Top of Input

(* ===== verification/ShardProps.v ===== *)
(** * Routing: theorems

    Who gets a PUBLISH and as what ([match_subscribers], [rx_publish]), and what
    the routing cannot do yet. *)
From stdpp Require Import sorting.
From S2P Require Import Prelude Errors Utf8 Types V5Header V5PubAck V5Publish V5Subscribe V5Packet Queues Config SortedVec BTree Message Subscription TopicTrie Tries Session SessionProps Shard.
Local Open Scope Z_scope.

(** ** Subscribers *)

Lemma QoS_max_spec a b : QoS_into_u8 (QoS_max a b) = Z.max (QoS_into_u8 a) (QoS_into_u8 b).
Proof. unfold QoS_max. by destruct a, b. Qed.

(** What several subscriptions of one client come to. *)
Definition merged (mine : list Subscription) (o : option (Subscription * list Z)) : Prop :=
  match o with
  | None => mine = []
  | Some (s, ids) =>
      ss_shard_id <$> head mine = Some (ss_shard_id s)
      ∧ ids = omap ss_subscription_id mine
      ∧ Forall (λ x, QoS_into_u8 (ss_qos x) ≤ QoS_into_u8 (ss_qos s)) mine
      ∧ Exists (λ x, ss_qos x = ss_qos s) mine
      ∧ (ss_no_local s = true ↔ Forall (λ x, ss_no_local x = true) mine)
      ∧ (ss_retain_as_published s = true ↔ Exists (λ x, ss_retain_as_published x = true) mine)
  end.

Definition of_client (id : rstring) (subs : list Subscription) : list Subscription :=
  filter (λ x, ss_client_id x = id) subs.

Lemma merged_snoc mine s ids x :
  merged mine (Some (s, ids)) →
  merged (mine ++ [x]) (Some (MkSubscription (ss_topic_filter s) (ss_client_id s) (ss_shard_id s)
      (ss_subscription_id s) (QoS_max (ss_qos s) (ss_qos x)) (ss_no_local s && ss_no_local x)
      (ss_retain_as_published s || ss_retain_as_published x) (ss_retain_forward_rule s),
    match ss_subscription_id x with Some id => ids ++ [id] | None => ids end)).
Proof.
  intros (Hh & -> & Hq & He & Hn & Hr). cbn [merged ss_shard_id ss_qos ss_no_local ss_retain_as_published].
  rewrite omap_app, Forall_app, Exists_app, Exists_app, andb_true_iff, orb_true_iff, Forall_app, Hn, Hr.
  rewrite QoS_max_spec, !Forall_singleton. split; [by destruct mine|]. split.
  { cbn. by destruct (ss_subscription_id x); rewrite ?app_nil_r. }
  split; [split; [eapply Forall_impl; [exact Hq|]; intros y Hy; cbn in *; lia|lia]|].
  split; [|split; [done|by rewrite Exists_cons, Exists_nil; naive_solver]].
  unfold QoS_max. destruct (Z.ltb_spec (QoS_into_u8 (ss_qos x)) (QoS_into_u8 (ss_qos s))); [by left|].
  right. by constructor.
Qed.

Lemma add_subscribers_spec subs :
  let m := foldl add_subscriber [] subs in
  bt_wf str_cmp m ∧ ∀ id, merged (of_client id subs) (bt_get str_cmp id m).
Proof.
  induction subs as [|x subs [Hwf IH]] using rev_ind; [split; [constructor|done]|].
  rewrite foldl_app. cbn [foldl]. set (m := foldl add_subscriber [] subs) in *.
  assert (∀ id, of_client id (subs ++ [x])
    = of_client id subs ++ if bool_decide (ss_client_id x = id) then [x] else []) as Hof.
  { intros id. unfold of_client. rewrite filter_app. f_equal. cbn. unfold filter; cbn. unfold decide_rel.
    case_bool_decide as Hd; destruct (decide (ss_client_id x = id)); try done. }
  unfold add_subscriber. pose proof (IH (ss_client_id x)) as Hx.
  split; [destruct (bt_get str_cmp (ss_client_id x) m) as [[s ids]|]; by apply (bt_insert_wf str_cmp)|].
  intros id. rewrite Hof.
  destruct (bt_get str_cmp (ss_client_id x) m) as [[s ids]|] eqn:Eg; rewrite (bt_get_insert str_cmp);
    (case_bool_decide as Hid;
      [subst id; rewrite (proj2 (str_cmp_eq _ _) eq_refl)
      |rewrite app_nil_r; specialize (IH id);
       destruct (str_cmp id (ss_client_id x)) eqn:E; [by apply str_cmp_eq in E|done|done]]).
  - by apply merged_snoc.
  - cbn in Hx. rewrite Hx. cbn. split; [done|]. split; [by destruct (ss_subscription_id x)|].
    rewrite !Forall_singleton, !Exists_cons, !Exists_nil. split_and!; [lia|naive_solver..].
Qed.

Bottom of Input
Top of Input

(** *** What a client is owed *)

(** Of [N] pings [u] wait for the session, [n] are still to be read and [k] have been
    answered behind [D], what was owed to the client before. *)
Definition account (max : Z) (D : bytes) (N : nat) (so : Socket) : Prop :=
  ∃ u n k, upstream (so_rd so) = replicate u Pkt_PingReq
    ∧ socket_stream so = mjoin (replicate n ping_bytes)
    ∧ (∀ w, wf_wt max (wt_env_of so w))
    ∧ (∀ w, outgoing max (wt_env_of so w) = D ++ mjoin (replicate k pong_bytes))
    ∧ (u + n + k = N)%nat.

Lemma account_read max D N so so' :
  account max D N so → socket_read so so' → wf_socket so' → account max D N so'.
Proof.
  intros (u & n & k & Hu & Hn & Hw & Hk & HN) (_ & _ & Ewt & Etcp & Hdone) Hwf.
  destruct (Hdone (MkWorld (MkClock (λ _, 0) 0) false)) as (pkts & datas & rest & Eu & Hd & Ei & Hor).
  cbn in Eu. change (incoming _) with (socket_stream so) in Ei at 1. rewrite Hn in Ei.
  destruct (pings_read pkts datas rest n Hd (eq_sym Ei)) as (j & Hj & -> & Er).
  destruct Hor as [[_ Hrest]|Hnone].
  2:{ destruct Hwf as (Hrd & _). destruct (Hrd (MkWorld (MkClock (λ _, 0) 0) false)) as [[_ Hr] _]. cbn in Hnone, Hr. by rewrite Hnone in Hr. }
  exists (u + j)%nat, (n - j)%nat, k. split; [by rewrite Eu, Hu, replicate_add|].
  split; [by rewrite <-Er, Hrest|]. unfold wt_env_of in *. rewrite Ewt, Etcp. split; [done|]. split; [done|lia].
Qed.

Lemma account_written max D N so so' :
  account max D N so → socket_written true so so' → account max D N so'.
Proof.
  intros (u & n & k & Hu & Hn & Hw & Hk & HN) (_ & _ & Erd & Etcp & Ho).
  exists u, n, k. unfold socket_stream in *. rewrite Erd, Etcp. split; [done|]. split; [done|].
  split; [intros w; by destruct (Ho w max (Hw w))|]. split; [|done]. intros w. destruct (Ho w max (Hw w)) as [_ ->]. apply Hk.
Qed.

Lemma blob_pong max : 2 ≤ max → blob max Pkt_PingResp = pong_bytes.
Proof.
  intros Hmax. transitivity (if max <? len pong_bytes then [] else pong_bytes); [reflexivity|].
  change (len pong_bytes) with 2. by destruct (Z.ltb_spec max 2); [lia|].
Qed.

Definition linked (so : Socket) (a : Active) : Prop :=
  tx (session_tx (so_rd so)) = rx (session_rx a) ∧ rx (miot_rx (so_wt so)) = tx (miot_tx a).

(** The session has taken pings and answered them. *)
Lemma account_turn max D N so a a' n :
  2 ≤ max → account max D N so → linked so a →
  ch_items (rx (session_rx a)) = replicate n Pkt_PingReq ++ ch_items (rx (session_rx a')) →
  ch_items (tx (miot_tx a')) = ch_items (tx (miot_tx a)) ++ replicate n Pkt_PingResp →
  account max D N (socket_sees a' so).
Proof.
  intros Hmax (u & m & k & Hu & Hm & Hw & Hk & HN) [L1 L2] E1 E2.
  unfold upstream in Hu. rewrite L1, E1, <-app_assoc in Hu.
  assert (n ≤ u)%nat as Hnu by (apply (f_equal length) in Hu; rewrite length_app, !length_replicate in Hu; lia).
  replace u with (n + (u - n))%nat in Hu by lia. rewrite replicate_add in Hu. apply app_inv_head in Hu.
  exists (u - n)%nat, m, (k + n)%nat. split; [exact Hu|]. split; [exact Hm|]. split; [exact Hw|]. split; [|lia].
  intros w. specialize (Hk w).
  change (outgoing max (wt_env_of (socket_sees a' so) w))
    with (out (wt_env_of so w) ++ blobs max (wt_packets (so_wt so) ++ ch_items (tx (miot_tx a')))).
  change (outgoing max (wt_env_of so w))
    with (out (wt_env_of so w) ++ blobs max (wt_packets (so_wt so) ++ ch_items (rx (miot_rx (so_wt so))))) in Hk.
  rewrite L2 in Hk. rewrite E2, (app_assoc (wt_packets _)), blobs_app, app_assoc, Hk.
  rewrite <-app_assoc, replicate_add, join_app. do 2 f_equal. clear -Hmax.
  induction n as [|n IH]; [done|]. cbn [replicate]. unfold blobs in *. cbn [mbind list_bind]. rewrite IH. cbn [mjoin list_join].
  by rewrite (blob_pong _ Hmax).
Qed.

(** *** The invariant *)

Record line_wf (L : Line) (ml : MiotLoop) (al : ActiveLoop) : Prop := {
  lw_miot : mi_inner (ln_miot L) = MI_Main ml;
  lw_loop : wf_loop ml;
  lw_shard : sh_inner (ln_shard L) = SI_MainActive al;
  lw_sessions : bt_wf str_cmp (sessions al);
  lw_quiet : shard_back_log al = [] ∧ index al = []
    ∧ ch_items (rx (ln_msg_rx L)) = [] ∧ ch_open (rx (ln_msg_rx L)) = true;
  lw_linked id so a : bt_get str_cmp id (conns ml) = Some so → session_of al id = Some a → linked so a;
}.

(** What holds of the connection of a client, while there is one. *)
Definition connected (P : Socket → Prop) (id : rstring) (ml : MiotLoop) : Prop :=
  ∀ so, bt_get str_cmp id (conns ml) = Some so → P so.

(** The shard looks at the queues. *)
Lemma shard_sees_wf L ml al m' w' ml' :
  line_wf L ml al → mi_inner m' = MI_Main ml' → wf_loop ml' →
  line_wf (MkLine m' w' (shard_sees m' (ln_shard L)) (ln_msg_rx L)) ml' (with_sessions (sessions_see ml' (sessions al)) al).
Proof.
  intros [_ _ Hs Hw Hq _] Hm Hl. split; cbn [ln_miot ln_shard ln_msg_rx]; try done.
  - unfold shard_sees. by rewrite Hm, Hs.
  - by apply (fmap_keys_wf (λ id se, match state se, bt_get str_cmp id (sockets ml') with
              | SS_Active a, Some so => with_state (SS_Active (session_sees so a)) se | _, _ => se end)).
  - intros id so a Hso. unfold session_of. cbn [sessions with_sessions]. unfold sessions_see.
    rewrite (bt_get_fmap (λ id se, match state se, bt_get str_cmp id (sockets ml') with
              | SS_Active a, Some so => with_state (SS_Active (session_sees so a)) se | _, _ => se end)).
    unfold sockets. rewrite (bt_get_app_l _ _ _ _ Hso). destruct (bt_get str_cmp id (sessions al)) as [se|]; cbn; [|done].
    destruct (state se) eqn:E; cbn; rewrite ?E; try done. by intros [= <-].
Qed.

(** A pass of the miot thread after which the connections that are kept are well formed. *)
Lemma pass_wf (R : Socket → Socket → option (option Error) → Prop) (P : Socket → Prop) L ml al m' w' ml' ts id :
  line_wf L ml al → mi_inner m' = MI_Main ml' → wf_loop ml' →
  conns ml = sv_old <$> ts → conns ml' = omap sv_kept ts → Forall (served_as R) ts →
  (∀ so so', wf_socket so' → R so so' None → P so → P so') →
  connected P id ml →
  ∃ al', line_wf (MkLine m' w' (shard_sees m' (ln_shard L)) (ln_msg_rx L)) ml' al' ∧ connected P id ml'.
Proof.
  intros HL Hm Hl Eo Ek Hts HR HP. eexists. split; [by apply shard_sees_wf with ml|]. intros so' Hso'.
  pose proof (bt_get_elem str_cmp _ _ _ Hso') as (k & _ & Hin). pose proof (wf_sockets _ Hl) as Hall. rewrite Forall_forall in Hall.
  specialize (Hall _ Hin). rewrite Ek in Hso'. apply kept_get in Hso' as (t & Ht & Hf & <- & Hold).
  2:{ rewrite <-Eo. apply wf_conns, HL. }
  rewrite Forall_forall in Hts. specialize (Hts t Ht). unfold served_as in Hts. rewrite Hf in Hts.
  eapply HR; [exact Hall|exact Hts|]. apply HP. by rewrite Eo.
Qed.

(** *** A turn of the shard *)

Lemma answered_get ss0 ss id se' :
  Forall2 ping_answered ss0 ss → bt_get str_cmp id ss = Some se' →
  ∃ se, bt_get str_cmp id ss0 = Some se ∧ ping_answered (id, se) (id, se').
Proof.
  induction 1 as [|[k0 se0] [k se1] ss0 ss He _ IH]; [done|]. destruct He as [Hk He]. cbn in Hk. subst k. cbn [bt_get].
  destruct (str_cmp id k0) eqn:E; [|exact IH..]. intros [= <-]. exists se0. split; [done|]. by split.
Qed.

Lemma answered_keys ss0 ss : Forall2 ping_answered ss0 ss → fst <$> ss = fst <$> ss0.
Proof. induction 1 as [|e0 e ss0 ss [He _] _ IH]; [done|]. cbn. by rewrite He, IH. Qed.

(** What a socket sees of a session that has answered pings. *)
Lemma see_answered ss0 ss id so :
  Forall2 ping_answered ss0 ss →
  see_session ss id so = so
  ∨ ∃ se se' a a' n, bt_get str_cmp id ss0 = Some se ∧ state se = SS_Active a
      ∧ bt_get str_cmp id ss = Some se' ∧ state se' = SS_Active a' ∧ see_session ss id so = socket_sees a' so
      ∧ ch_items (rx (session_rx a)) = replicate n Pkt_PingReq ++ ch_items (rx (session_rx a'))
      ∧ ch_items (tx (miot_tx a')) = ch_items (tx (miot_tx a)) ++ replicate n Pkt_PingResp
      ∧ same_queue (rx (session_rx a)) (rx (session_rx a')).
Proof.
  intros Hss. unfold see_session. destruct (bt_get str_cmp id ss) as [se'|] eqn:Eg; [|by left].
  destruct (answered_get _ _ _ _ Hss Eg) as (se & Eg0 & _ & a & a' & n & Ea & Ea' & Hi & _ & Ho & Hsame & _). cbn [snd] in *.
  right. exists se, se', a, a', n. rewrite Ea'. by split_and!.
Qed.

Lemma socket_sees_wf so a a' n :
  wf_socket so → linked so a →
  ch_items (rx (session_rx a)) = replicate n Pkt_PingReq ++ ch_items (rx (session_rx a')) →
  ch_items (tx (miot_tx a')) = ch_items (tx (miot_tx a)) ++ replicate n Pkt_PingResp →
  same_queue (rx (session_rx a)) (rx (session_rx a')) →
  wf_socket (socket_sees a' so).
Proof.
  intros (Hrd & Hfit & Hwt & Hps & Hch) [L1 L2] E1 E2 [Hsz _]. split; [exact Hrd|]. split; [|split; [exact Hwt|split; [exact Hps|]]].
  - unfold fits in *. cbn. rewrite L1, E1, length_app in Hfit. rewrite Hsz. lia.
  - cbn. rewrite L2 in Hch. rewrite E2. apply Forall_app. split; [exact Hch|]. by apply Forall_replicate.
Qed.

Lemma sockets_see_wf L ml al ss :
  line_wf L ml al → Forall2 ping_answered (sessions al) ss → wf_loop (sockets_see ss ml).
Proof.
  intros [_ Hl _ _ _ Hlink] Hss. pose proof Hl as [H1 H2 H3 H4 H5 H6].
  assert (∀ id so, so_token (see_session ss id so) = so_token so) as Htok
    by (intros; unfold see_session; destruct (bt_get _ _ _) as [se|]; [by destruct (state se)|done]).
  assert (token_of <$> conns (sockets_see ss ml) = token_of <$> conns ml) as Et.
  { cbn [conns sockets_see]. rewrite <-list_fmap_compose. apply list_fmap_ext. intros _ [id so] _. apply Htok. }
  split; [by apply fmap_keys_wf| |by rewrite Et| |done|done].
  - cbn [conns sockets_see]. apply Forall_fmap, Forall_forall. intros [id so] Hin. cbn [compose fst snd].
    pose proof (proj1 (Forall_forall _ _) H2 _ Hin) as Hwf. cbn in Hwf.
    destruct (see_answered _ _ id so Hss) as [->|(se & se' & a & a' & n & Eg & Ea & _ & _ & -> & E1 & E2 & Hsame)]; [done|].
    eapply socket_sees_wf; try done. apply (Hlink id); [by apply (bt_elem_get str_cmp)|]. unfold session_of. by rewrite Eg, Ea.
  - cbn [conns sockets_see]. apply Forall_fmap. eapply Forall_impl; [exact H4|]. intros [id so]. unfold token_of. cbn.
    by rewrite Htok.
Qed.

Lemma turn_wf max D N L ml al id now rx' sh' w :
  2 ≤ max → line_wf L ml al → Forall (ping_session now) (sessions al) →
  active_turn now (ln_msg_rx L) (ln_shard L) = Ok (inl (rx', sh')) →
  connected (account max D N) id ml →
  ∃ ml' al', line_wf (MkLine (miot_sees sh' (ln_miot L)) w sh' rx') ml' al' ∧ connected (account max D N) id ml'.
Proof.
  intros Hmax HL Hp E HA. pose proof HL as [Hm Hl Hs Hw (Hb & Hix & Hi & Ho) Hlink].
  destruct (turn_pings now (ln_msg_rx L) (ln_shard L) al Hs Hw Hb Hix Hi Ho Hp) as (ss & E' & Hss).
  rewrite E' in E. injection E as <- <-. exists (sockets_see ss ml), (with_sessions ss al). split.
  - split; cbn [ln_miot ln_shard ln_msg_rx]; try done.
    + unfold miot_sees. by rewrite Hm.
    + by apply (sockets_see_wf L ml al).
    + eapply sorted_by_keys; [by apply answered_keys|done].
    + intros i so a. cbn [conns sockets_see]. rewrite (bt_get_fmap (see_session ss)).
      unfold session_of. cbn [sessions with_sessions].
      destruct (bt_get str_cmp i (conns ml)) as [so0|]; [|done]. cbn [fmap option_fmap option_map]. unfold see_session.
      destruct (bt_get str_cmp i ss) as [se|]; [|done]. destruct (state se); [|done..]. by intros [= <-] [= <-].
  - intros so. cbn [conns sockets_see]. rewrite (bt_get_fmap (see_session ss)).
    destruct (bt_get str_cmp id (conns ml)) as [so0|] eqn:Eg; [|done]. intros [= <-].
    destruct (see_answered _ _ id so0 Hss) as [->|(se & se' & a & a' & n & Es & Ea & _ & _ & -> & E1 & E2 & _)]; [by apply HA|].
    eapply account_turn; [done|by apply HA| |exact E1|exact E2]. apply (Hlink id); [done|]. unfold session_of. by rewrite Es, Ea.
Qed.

Bottom of Input

Of the lines above, output exactly those from the line bearing "split; [intros w;" through the line bearing "assert (n ≤", inclusive.

  split; [intros w; by destruct (Ho w max (Hw w))|]. split; [|done]. intros w. destruct (Ho w max (Hw w)) as [_ ->]. apply Hk.
Qed.

Lemma blob_pong max : 2 ≤ max → blob max Pkt_PingResp = pong_bytes.
Proof.
  intros Hmax. transitivity (if max <? len pong_bytes then [] else pong_bytes); [reflexivity|].
  change (len pong_bytes) with 2. by destruct (Z.ltb_spec max 2); [lia|].
Qed.

Definition linked (so : Socket) (a : Active) : Prop :=
  tx (session_tx (so_rd so)) = rx (session_rx a) ∧ rx (miot_rx (so_wt so)) = tx (miot_tx a).

(** The session has taken pings and answered them. *)
Lemma account_turn max D N so a a' n :
  2 ≤ max → account max D N so → linked so a →
  ch_items (rx (session_rx a)) = replicate n Pkt_PingReq ++ ch_items (rx (session_rx a')) →
  ch_items (tx (miot_tx a')) = ch_items (tx (miot_tx a)) ++ replicate n Pkt_PingResp →
  account max D N (socket_sees a' so).
Proof.
  intros Hmax (u & m & k & Hu & Hm & Hw & Hk & HN) [L1 L2] E1 E2.
  unfold upstream in Hu. rewrite L1, E1, <-app_assoc in Hu.
  assert (n ≤ u)%nat as Hnu by (apply (f_equal length) in Hu; rewrite length_app, !length_replicate in Hu; lia).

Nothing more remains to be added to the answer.